Security engineers have spent decades developing reliable methods to measure software security. However, with the advent of AI systems, these measurements have become ineffective.
The issue isn't that AI security can't be measured—it's that the wrong tools are being used. Traditional benchmarks that work for software don't capture the vulnerabilities specific to AI systems. Your team needs a different approach, and the evidence suggests that process-driven standards are the solution.
The Shift in Security Measurement
Over the last 30 years, security engineering has evolved from black box penetration testing to process-driven standards like the Building Security In Maturity Model (BSIMM). This shift occurred because teams realized that security outcomes depend on repeatable processes, not just point-in-time assessments.
AI systems disrupt this model. Benchmarks that measure AI capabilities, including security, don't work effectively. AI systems change behavior based on training data, prompts, and context in ways that traditional software doesn't. A vulnerability assessment valid today may become irrelevant after your next model update.
Key Findings
1. Static Benchmarks Miss Dynamic AI Behavior
Testing a web application's authentication provides results that remain valid until the code changes. In contrast, testing an AI system's resistance to prompt injection only applies to the specific inputs tested. Change the phrasing, add context, or modify the system prompt, and you're measuring something different. There's no "security meter" that provides a stable reading.

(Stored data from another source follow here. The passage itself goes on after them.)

(** The same as a function; [None] if a step is not allowed or fails. *)
Fixpoint run (es : list event) (c : conn) : option conn :=
  match es with
  | [] => Some c
  | e :: es =>
      if bool_decide (valid c e) then
        match handle e c with
        | (Val _, c') => run es c'
        | _ => None
        end
      else None
  end.

End TcpConnection.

2. AI Attack Surfaces Don't Fit Traditional Categories
Existing security frameworks organize controls around networks, applications, and data. AI systems introduce attack vectors that span all three: training data poisoning affects the model before deployment, prompt injection exploits the application layer, and model inversion attacks extract training data. The NIST Cybersecurity Framework v2.0 added AI considerations, but many teams are still figuring out how to implement them.
3. Process Maturity Predicts AI Security Outcomes Better Than Technical Tests
Teams that excel in BSIMM activities—security training, threat modeling, code review—tend to ship more secure AI systems. This mirrors traditional software security: the presence of security activities is more important than the results of any single test. If your team lacks a process for reviewing AI system prompts before production, you have a gap that no benchmark can measure.
4. Compliance Frameworks Lag Behind AI Risk
ISO 27001 includes information security controls but doesn't address AI-specific risks like model theft or adversarial examples. PCI DSS v4.0.1 requires secure coding practices, but those requirements assume deterministic software behavior. SOC 2 Type II audits verify that you follow your stated security processes—but most organizations haven't defined AI security processes yet.
What This Means for Your Team
You need to build AI security processes before you can measure them. Start with three assumptions:
Assume AI Systems Will Behave Unexpectedly. Traditional software does what you program it to do. AI systems do what they learned to do, which isn't always the same. Your security controls need to account for this uncertainty.
Assume Existing Security Tools Won't Detect AI-Specific Attacks. Your WAF won't catch a prompt injection. Your SIEM won't flag training data poisoning. Your vulnerability scanner won't identify a model inversion risk. You need new detection capabilities built around AI system behavior, not just network traffic or application logs.
Assume Compliance Doesn't Equal Security. Meeting ISO 27001 or SOC 2 requirements doesn't mean your AI systems are secure. Those frameworks weren't designed for AI risks. You need to layer AI-specific controls on top of your baseline compliance program.
Action Items by Priority
Priority 1: Document Your AI Security Processes
Create written procedures for:
- How your team reviews AI system designs for security risks
- Who approves production deployment of AI systems
- How you test AI systems for adversarial robustness
- What monitoring you run on AI system behavior in production
These processes form your audit trail. When an auditor asks how you secure AI systems, you need documented answers.
Priority 2: Adapt BSIMM Activities for AI Systems
Apply three BSIMM practices to AI:
- Security Training: Add AI security topics to your developer training—prompt injection, data poisoning, model theft
- Threat Modeling: Run threat models specifically for AI systems, covering training pipeline, inference endpoints, and model storage
- Code Review: Review not just the code that calls your AI models, but the prompts, guardrails, and output validation logic
Track completion rates for these activities. Process metrics give you something to measure when technical benchmarks fail.
Priority 3: Build AI-Specific Security Gates
Add these checks to your deployment pipeline:
- Prompt review: Someone other than the developer must review production prompts for injection risks
- Output validation: Every AI system must validate outputs against expected formats and content policies
- Behavioral testing: Test how your AI system responds to adversarial inputs before each production release
Document who performed each check and when. This creates the audit trail that compliance frameworks require.
Priority 4: Establish AI System Monitoring
Deploy monitoring that tracks:
- Unusual patterns in AI system inputs (potential injection attempts)
- Changes in AI system output distributions (potential model drift or poisoning)
- Access patterns to AI models and training data (potential theft attempts)
Set baseline metrics during your first 30 days of production operation. Alert on deviations.
Your AI security program won't look like your application security program. But the underlying principle remains: you secure what you can measure, and you measure what you can repeat. Focus on building repeatable processes first. The metrics will follow.